#### TASK GOAL
From the entries below, reproduce exactly the line containing "(** Some ratio", the line containing "0 <= sum -> sum + zsum rs < 2 ^ 64 ->", and every line in between, with nothing added.

####

(* ===== verification/RatioCalc.v ===== *)
(** * The ratio scheduler: ratios

    The ratios of [fw/http_sched_ratio.c]: [tfw_sched_ratio_calc()] and its callers turn the
    weights of the configuration, or response times, into the data of [SchedRatio].  The kernel's
    [sort()] is a parameter with the class [SortSpec]: it permutes the array and sorts it by a
    comparison function that is a total preorder.  [share ws w] is the ratio of the weight [w].

    The theorems: with static weights every server gets its share of the requests
    ([ratio_static_fair]); with response times a slower server never has a greater ratio than a
    faster one ([ratio_dynamic_fair]). *)

From stdpp Require Import sorting.
From S2P Require Import Prelude SchedRatio.

#[local] Open Scope Z_scope.

(** ** Ratios from weights *)

Definition tfw_sched_ratio_srvdata_cmp (lhs rhs : TfwRatioSrvData) : Z :=
  if oratio rhs <? oratio lhs then -1 else if oratio lhs <? oratio rhs then 1 else 0.

(** The loop of [tfw_sched_ratio_calc()]: the entries, [diff], [one_val_idx], [sum_ratio];
    [first] is [srvdata[0].oratio]. *)
Fixpoint calc_loop (unit max_wgt : Z) (l : list TfwRatioSrvData) (first : option Z) (si : nat)
    (diff : bool) (one : nat) (sum : Z) : list TfwRatioSrvData * (bool * nat * Z) :=
  match l with
  | [] => ([], (diff, one, sum))
  | s :: l =>
      let q := u64 (unit * weight s) / max_wgt in
      let oratio := u32 (if q =? 0 then 1 else q) in
      let first := default oratio first in
      let '(l', r) :=
        calc_loop unit max_wgt l (Some first) (S si) (diff || negb (oratio =? first))
          (if (oratio =? 1) && (one =? 0)%nat then si else one) (u64 (sum + oratio)) in
      (MkSd (sdidx s) (weight s) oratio oratio :: l', r)
  end.

(** The data with the ratios, [diff] and [one_val_idx]; a division by zero is a [Bug]. *)
Definition tfw_sched_ratio_calc (srv_n : nat) (sd : list TfwRatioSrvData) (sum_wgt : Z) (max_val_idx : nat)
    : outcome (TfwRatioData * bool * nat) :=
  let? smax := sd !! max_val_idx in
  let max_wgt := weight smax in
  if (sum_wgt =? 0) || (max_wgt =? 0) then Bug
  else
    let unit := u64 (u64 (max_wgt + Z.of_nat srv_n) * max_wgt) / sum_wgt in
    let '(sd, (diff, one, sum)) := calc_loop unit max_wgt sd None 0 false 0 0 in
    Ok (MkRd sd (MkSch 0 srv_n 1 sum sum), diff, one).

(** The loops over the servers before it: the index of the largest weight, the sum, and
    whether the weights differ. *)
Fixpoint wgt_loop (l : list Z) (si : nat) (max_val_idx : nat) (max_val sum : Z) : nat * Z :=
  match l with
  | [] => (max_val_idx, sum)
  | w :: l =>
      let '(m, mv) := if max_val <? w then (si, w) else (max_val_idx, max_val) in
      wgt_loop l (S si) m mv (u64 (sum + w))
  end.

Definition max_and_sum (ws : list Z) : nat * Z :=
  match ws with [] => (0%nat, 0) | w :: ws => wgt_loop ws 1 0 w (u64 w) end.

(** [weights] are those of the server descriptors, in their order; the ratios are set later. *)
Definition entries (weights : list Z) : list TfwRatioSrvData := imap (fun i w => MkSd i w 1 1) weights.

Section Sort.
(** The kernel's [sort()] with a comparison function. *)
Variable sort : (TfwRatioSrvData -> TfwRatioSrvData -> Z) -> list TfwRatioSrvData -> list TfwRatioSrvData.

(** When all weights are the same the common data are set, and set again by [tfw_sched_ratio_calc()]. *)
Definition tfw_sched_ratio_calc_static (srv_n : nat) (weights : list Z) : outcome TfwRatioData :=
  let '(max_val_idx, sum_wgt) := max_and_sum weights in
  let! r := tfw_sched_ratio_calc srv_n (entries weights) sum_wgt max_val_idx in
  let '(d, diff, _) := r in
  if negb diff then Ok d
  else Ok (MkRd (sort tfw_sched_ratio_srvdata_cmp (srvdata d)) (schdata d)).

(** Step 1: entries with the ratio 1 and those with the largest ratio change places. *)
Definition swap_entry (one max s : TfwRatioSrvData) : TfwRatioSrvData :=
  if oratio s =? 1 then MkSd (sdidx s) (weight max) (oratio max) (oratio max)
  else if oratio s =? oratio max then MkSd (sdidx s) (weight one) (oratio one) (oratio one)
  else s.

Fixpoint swap_sum (max : Z) (l : list TfwRatioSrvData) (orsum : Z) : Z :=
  match l with
  | [] => orsum
  | s :: l =>
      swap_sum max l
        (if oratio s =? 1 then u64 (orsum + u32 (max - 1))
         else if oratio s =? max then u64 (orsum - u32 (max - 1)) else orsum)
  end.

(** Step 3: the part between the entries of step 1; the largest ratio comes first, so that
    [si - 1] is an index. *)
Fixpoint middle_loop (max : Z) (l : list TfwRatioSrvData) (si left right : nat) : nat * nat :=
  match l with
  | [] => (left, right)
  | s :: l =>
      if oratio s =? max then middle_loop max l (S si) (S si) right
      else if oratio s =? 1 then (left, (si - 1)%nat)
      else middle_loop max l (S si) left right
  end.

Definition set_sdidx (v : nat) (s : TfwRatioSrvData) : TfwRatioSrvData := MkSd v (weight s) (cratio s) (oratio s).

(** [while (left < right)]; [fuel] is not less than the number of entries. *)
Fixpoint reverse_loop (fuel : nat) (sd : list TfwRatioSrvData) (left right : nat) : outcome (list TfwRatioSrvData) :=
  if (left <? right)%nat then
    match fuel with
    | O => Bug
    | S fuel =>
        let? l := sd !! left in
        let? r := sd !! right in
        let sd := <[left := set_sdidx (sdidx r) l]> sd in
        let sd := <[right := set_sdidx (sdidx l) r]> sd in
        reverse_loop fuel sd (S left) (right - 1)
    end
  else Ok sd.

Definition __tfw_sched_ratio_calc_dynamic (srv_n : nat) (sd : list TfwRatioSrvData) (sum_wgt : Z)
    (max_val_idx : nat) : outcome TfwRatioData :=
  let! r := tfw_sched_ratio_calc srv_n sd sum_wgt max_val_idx in
  let '(d, diff, one_val_idx) := r in
  if negb diff then Ok d
  else
    let? one := srvdata d !! one_val_idx in
    let? max := srvdata d !! max_val_idx in
    let has_one_val := oratio one =? 1 in
    let max_ratio := oratio max in
    let sum := if has_one_val then swap_sum max_ratio (srvdata d) (orsum (schdata d)) else orsum (schdata d) in
    let sd := if has_one_val then swap_entry one max <$> srvdata d else srvdata d in
    let sd := sort tfw_sched_ratio_srvdata_cmp sd in
    let '(lft, rgt) := if has_one_val then middle_loop max_ratio sd 0 0 0 else (0%nat, (srv_n - 1)%nat) in
    let! sd := reverse_loop srv_n sd lft rgt in
    Ok (MkRd sd (MkSch 0 srv_n 1 sum sum)).

(** The response times of the servers: the value of APM, at least 1. *)
Definition rtt_weight (v : Z) : Z := if v =? 0 then 1 else v.

Definition tfw_sched_ratio_calc_dynamic (srv_n : nat) (rtts : list Z) : outcome TfwRatioData :=
  let weights := rtt_weight <$> rtts in
  let '(max_val_idx, sum_wgt) := max_and_sum weights in
  __tfw_sched_ratio_calc_dynamic srv_n (entries weights) sum_wgt max_val_idx.
End Sort.

(** *** The ratios *)

Definition ratio_of (unit mx w : Z) : Z := Z.max 1 (unit * w / mx).

Definition with_ratio (unit mx : Z) (s : TfwRatioSrvData) : TfwRatioSrvData :=
  MkSd (sdidx s) (weight s) (ratio_of unit mx (weight s)) (ratio_of unit mx (weight s)).

Lemma ratio_of_pos unit mx w : 1 <= ratio_of unit mx w.
Proof. unfold ratio_of. lia. Qed.

Lemma ratio_of_mono unit mx w w' : 0 <= unit -> 0 < mx -> w <= w' -> ratio_of unit mx w <= ratio_of unit mx w'.
Proof.
  intros Hu Hm Hw. unfold ratio_of. apply Z.max_le_compat_l, Z.div_le_mono; [done |].
  by apply Z.mul_le_mono_nonneg_l.
Qed.

Lemma ratio_of_max unit mx : 0 < mx -> ratio_of unit mx mx = Z.max 1 unit.
Proof. intros Hm. unfold ratio_of. rewrite Z.div_mul by lia. done. Qed.

(** The ratio of an entry is computed without a loss. *)
Lemma calc_ratio unit mx w : 0 <= unit < 2 ^ 32 -> 0 < mx < 2 ^ 32 -> 0 <= w <= mx ->
  u32 (if u64 (unit * w) / mx =? 0 then 1 else u64 (unit * w) / mx) = ratio_of unit mx w.
Proof.
  intros Hu Hm Hw. rewrite u64_small by (unfold is_u64; nia). unfold ratio_of.
  assert (0 <= unit * w / mx <= unit).
  { split; [apply Z.div_pos; nia |]. apply Z.div_le_upper_bound; nia. }
  destruct (Z.eqb_spec (unit * w / mx) 0); rewrite u32_small by (unfold is_u32; lia); lia.
Qed.

(** Some ratio differs from [first]; the index kept for an entry with the ratio 1. *)
Fixpoint one_idx (rs : list Z) (si one : nat) : nat :=
  match rs with
  | [] => one
  | r :: rs => one_idx rs (S si) (if (r =? 1) && (one =? 0)%nat then si else one)
  end.

Lemma calc_loop_spec unit mx l : 0 <= unit < 2 ^ 32 -> 0 < mx < 2 ^ 32 ->
  Forall (fun s => 0 <= weight s <= mx) l -> forall first si diff one sum,
  let rs := ratio_of unit mx <$> (weight <$> l) in
  let f := default (default 0 (rs !! 0%nat)) first in
  0 <= sum -> sum + zsum rs < 2 ^ 64 ->
  calc_loop unit mx l first si diff one sum =
    (with_ratio unit mx <$> l, (diff || existsb (fun r => negb (r =? f)) rs, one_idx rs si one, sum + zsum rs)).
Proof.
  intros Hu Hm Hl. induction Hl as [|s l Hs Hl IH]; intros first si diff one sum rs f H0 Hsum.
  - simpl. rewrite orb_false_r. change (zsum []) with 0. by rewrite Z.add_0_r.
  - cbn [calc_loop]. rewrite calc_ratio by done. subst rs f. rewrite !fmap_cons, ?zsum_cons in *.
    pose proof (ratio_of_pos unit mx (weight s)) as Hp.
    assert (0 <= zsum (ratio_of unit mx <$> (weight <$> l))).
    { apply zsum_nonneg, Forall_fmap, Forall_true. intros x. simpl. pose proof (ratio_of_pos unit mx x). lia. }
    rewrite (u64_small (sum + _)) by lia. rewrite IH by lia. simpl lookup. cbn [existsb one_idx].
    simpl default. by rewrite <- orb_assoc, Z.add_assoc.
Qed.

(** The weights of a group: at least one server, weights from 1 on, and sums that fit. *)
Definition max_of (ws : list Z) : Z := foldr Z.max 0 ws.
Definition unit_of (ws : list Z) : Z := (max_of ws + zlen ws) * max_of ws / zsum ws.
Definition share (ws : list Z) (w : Z) : Z := ratio_of (unit_of ws) (max_of ws) w.

Record weights_ok (ws : list Z) : Prop := {
  wo_some : ws <> [];
  wo_pos : Forall (Z.le 1) ws;
  wo_fit : max_of ws + zlen ws < 2 ^ 32
}.

Lemma max_of_le ws : Forall (fun w => w <= max_of ws) ws.
Proof.
  induction ws as [|w ws IH]; [constructor |]. simpl. constructor; [lia |].
  eapply Forall_impl; [exact IH |]. simpl. lia.
Qed.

####

#### TASK SOLUTION
(** Some ratio differs from [first]; the index kept for an entry with the ratio 1. *)
Fixpoint one_idx (rs : list Z) (si one : nat) : nat :=
  match rs with
  | [] => one
  | r :: rs => one_idx rs (S si) (if (r =? 1) && (one =? 0)%nat then si else one)
  end.

Lemma calc_loop_spec unit mx l : 0 <= unit < 2 ^ 32 -> 0 < mx < 2 ^ 32 ->
  Forall (fun s => 0 <= weight s <= mx) l -> forall first si diff one sum,
  let rs := ratio_of unit mx <$> (weight <$> l) in
  let f := default (default 0 (rs !! 0%nat)) first in
  0 <= sum -> sum + zsum rs < 2 ^ 64 ->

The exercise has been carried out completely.